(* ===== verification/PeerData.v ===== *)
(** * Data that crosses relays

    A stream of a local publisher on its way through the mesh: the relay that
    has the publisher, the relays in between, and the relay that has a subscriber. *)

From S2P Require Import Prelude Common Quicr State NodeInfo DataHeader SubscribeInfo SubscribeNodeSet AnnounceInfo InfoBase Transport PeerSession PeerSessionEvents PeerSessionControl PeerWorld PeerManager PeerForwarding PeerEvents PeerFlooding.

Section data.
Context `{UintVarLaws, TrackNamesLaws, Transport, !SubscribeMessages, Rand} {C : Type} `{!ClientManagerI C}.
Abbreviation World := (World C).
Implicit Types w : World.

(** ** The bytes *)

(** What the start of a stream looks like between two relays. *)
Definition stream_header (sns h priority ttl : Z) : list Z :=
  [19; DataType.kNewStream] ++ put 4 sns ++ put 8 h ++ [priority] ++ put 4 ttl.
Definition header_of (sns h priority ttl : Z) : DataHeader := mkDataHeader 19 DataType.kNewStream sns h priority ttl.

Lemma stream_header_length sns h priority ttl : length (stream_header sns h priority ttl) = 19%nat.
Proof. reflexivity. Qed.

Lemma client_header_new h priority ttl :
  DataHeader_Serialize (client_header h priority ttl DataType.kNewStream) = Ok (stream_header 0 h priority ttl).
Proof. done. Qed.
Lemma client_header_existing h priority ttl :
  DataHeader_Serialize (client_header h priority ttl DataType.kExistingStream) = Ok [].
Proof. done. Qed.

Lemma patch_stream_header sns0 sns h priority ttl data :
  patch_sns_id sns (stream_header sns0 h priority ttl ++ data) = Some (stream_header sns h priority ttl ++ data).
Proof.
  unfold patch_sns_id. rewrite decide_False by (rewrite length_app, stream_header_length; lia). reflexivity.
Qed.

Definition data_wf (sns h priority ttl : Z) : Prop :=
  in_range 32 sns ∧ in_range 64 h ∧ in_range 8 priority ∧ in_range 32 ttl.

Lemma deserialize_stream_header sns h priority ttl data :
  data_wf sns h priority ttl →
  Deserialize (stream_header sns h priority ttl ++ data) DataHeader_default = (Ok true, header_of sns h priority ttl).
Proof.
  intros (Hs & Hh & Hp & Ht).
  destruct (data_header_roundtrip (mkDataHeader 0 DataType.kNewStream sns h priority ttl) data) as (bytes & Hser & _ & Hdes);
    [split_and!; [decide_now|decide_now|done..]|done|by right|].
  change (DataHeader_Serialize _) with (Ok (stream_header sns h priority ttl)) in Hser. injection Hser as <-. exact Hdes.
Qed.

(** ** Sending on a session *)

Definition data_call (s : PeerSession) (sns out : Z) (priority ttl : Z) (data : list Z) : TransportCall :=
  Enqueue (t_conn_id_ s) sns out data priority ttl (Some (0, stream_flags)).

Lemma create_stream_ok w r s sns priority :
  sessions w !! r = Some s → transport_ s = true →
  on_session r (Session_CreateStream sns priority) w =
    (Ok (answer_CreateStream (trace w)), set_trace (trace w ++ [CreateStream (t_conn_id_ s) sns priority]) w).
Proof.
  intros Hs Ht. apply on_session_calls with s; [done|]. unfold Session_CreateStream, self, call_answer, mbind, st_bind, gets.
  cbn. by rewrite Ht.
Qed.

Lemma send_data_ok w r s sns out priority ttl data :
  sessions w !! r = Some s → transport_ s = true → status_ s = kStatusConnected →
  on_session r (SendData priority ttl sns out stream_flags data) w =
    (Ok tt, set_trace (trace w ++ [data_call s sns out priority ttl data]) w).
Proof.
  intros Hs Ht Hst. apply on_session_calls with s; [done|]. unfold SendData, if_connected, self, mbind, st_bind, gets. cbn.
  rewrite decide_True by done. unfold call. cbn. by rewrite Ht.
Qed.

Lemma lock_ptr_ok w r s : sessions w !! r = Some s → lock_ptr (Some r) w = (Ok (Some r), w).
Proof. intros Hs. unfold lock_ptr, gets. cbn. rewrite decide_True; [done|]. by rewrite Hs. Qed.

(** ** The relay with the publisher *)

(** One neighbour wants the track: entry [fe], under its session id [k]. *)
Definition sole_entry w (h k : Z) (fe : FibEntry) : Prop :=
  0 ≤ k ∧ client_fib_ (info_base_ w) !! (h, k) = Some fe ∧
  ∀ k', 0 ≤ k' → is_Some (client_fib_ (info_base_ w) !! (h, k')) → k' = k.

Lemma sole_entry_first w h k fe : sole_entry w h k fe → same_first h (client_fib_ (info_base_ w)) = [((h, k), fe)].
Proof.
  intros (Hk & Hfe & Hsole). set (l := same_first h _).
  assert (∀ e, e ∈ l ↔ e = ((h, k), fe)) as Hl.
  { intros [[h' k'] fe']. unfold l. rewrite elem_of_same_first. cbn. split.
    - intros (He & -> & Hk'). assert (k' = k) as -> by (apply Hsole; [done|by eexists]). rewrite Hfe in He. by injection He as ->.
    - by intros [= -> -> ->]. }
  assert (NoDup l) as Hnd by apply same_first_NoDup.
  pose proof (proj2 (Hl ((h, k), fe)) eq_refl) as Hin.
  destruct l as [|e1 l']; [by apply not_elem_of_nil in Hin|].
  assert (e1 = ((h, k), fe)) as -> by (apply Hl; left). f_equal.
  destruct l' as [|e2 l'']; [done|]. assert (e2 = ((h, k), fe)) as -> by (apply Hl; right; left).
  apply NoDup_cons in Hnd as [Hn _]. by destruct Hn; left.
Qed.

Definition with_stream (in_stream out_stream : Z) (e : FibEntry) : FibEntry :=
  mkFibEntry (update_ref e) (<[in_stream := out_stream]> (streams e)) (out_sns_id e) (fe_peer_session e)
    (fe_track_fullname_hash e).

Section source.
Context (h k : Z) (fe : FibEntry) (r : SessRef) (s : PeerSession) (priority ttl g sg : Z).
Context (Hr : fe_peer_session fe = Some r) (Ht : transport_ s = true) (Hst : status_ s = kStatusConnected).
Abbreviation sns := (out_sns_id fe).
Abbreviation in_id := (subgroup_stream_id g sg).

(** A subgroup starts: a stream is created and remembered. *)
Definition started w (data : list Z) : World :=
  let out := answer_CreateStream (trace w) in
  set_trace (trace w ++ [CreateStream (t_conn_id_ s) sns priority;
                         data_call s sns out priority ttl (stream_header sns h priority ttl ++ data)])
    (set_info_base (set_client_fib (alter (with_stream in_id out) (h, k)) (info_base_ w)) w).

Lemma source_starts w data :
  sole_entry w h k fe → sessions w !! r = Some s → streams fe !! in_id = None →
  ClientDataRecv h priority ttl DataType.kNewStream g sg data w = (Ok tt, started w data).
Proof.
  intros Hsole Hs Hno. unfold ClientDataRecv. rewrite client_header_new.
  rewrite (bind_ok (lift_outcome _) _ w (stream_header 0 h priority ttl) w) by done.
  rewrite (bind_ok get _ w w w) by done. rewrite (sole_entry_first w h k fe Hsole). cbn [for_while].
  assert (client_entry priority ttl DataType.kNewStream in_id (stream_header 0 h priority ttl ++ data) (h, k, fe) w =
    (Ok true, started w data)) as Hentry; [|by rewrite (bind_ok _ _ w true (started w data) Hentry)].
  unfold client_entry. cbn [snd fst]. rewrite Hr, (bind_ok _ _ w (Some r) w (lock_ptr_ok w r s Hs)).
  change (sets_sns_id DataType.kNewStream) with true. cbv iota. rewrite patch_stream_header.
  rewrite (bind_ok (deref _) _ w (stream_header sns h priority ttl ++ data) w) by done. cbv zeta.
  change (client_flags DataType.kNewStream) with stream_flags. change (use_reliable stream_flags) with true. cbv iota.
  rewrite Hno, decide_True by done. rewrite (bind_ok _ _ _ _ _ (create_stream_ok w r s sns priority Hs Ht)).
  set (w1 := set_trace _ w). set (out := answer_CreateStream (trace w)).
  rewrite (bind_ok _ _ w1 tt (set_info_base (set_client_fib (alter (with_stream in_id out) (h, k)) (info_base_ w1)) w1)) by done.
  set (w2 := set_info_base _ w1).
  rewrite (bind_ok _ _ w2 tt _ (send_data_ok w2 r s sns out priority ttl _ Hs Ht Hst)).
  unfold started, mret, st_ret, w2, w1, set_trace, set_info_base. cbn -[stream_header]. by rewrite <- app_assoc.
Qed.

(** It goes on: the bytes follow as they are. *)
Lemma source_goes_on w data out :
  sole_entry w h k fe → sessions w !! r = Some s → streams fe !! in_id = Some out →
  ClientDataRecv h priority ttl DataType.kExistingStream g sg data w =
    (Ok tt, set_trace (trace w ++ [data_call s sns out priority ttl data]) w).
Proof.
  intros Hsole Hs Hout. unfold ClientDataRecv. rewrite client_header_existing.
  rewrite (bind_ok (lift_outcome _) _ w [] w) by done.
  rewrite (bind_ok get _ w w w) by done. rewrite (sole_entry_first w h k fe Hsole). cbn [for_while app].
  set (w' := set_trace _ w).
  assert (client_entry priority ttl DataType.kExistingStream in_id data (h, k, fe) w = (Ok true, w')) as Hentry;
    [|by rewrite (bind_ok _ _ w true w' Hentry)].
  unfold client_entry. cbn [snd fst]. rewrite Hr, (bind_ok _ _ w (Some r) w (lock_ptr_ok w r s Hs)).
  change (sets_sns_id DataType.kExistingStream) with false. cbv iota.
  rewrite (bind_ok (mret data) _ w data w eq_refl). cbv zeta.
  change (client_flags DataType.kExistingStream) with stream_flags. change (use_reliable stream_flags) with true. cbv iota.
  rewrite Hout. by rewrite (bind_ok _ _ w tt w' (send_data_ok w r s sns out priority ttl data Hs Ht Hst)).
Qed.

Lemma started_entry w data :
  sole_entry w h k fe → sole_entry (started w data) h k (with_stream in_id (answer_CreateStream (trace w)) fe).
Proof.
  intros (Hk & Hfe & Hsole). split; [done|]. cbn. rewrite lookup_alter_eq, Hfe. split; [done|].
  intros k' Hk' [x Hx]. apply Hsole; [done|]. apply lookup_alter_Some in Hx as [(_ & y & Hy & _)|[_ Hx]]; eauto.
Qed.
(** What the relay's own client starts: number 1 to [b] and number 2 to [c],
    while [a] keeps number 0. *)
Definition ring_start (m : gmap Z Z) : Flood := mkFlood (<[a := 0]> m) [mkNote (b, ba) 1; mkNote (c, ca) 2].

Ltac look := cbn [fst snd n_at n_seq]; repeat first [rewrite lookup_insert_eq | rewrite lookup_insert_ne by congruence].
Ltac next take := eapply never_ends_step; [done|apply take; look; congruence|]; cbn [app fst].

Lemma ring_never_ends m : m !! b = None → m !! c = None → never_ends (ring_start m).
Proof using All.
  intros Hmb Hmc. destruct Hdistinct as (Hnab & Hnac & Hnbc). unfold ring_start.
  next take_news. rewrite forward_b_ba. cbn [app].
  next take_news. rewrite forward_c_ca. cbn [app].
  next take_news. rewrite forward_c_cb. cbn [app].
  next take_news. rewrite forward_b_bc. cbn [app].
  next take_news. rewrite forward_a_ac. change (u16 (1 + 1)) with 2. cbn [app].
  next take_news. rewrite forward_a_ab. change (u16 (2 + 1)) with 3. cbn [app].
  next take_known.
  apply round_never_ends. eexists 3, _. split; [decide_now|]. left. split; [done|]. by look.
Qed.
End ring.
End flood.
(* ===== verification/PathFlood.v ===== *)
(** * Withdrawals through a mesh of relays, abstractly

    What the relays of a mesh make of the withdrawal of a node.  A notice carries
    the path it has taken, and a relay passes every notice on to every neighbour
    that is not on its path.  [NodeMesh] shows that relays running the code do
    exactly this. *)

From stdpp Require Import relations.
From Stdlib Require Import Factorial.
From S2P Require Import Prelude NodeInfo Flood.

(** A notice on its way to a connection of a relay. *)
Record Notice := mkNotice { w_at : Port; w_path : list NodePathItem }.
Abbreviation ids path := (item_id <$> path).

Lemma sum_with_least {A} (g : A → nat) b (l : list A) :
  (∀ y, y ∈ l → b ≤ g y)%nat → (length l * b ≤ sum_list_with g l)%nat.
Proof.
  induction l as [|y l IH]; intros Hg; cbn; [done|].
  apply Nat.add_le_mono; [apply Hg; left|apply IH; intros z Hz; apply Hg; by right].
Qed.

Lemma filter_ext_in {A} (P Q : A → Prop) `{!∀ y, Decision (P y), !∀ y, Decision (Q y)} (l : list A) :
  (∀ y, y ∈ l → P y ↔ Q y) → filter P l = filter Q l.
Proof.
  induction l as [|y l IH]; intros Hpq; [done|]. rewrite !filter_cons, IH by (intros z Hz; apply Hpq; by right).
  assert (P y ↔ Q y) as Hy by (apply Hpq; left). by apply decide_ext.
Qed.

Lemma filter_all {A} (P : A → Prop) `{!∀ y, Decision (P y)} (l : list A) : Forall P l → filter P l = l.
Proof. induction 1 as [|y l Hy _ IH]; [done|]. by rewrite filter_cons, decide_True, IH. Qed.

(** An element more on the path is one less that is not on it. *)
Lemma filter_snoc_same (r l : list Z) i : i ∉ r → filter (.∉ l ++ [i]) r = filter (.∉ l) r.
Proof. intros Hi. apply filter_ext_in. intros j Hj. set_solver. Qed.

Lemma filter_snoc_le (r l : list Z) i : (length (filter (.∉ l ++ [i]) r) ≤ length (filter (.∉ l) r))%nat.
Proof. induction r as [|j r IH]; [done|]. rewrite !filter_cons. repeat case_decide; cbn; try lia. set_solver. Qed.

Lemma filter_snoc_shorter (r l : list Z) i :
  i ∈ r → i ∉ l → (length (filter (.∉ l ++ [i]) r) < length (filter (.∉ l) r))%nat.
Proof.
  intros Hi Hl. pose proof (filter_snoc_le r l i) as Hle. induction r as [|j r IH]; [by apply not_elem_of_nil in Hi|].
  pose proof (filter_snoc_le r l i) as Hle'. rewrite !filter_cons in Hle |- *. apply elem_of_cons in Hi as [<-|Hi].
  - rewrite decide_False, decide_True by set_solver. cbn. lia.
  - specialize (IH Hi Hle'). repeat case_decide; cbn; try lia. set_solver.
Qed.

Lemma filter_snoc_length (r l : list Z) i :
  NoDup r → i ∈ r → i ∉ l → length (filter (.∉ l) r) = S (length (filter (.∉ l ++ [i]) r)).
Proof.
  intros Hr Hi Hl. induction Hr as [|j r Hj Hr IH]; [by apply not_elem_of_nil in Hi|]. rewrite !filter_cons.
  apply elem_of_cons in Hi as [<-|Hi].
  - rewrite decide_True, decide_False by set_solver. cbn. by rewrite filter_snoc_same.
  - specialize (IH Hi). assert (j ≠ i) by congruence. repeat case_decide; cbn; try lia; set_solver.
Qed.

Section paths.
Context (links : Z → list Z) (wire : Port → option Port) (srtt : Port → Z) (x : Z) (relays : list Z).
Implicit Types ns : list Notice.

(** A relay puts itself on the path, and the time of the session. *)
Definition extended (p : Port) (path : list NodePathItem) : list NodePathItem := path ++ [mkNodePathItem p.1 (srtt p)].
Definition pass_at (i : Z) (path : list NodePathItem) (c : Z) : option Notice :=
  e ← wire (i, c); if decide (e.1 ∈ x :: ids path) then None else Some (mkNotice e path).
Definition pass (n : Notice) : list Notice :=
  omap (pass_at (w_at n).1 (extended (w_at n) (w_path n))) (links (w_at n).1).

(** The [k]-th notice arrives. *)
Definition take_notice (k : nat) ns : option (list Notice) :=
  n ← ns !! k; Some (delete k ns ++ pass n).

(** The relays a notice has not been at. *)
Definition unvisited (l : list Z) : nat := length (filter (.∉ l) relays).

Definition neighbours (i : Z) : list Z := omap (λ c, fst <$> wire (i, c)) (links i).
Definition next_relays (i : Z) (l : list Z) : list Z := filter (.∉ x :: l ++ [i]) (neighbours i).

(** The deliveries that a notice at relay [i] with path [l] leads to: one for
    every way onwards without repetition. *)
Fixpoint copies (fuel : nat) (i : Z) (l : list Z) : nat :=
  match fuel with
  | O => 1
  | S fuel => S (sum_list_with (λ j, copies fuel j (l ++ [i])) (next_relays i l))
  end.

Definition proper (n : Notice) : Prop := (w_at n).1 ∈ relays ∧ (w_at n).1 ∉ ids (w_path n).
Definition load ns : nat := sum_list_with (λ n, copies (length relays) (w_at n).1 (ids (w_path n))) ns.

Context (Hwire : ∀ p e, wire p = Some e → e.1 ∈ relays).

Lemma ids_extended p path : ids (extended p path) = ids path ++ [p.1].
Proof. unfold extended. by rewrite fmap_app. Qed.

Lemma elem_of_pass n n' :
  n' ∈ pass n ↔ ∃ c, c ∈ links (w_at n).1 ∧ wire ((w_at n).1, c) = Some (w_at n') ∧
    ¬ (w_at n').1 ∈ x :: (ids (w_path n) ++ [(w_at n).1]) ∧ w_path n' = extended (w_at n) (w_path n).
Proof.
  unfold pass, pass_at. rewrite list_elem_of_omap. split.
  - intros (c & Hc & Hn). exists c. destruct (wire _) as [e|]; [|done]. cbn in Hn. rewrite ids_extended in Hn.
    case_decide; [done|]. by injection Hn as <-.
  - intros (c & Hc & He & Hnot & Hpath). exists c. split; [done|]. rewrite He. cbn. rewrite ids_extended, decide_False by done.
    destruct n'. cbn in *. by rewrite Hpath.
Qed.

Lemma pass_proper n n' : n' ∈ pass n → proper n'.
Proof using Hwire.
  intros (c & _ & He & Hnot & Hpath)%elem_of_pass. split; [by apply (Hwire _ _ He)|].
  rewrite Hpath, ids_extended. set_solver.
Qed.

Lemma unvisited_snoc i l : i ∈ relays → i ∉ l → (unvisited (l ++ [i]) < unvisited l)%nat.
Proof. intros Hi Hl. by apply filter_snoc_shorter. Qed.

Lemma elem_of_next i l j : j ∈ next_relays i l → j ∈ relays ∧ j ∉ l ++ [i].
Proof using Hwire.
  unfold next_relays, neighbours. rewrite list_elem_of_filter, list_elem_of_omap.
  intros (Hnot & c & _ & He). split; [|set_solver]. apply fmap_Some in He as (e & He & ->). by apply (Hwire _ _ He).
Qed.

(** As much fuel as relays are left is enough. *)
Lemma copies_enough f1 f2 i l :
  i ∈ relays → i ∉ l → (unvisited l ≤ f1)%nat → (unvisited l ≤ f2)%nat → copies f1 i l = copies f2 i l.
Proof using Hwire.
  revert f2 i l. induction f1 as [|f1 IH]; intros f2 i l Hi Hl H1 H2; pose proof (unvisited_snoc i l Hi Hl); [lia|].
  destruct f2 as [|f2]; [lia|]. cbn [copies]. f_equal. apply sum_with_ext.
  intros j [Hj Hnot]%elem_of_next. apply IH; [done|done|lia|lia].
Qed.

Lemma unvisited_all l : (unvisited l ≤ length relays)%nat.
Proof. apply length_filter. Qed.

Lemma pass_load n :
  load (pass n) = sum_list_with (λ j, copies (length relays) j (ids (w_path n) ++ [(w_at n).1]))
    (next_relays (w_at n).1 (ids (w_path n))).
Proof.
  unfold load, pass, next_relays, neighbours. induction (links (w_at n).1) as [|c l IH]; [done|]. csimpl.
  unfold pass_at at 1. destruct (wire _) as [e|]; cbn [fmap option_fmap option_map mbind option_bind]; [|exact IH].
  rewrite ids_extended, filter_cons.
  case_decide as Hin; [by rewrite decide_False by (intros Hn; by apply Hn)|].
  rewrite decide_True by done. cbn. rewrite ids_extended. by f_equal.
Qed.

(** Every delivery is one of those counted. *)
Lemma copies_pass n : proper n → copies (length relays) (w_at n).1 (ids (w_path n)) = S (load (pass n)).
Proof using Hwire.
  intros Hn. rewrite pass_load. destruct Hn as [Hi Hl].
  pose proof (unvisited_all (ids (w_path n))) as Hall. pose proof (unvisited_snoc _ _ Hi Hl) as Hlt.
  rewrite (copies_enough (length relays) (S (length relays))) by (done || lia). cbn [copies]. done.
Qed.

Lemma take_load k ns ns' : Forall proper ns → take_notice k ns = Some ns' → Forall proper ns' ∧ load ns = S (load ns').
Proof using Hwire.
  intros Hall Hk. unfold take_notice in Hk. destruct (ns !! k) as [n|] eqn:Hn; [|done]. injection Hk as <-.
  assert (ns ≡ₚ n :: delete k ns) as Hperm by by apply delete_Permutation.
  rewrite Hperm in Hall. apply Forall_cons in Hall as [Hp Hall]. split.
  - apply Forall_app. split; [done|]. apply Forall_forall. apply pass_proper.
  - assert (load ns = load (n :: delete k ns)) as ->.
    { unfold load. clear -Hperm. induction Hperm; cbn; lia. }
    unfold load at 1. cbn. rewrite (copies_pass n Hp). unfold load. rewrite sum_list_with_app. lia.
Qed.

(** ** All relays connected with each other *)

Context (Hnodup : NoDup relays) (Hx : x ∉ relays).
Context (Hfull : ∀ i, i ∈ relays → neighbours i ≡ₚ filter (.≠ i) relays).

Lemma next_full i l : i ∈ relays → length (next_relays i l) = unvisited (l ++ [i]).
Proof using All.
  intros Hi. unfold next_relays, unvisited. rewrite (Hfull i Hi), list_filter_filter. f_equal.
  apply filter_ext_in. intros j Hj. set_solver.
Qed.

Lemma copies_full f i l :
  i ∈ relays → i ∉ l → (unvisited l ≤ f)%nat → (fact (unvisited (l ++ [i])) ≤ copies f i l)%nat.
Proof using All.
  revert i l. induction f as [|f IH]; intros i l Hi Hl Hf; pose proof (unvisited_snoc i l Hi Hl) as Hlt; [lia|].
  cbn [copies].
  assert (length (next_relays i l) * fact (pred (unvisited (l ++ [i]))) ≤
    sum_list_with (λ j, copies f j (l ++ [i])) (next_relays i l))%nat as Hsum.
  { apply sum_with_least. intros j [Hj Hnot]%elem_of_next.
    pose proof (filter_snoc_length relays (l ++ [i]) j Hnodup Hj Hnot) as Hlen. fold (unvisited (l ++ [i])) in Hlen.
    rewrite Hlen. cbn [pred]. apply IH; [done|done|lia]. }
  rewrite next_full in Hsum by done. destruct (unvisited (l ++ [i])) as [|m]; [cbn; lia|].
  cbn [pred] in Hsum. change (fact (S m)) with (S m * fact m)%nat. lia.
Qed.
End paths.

- TASK -
Beginning with the line holding "Definition sole_entry w" and ending with the line holding "elem_of_same_first. cbn. split.", write out the stretch of material above exactly; add no further lines.

- RESPONSE TO THE EXERCISE -
Definition sole_entry w (h k : Z) (fe : FibEntry) : Prop :=
  0 ≤ k ∧ client_fib_ (info_base_ w) !! (h, k) = Some fe ∧
  ∀ k', 0 ≤ k' → is_Some (client_fib_ (info_base_ w) !! (h, k')) → k' = k.

Lemma sole_entry_first w h k fe : sole_entry w h k fe → same_first h (client_fib_ (info_base_ w)) = [((h, k), fe)].
Proof.
  intros (Hk & Hfe & Hsole). set (l := same_first h _).
  assert (∀ e, e ∈ l ↔ e = ((h, k), fe)) as Hl.
  { intros [[h' k'] fe']. unfold l. rewrite elem_of_same_first. cbn. split.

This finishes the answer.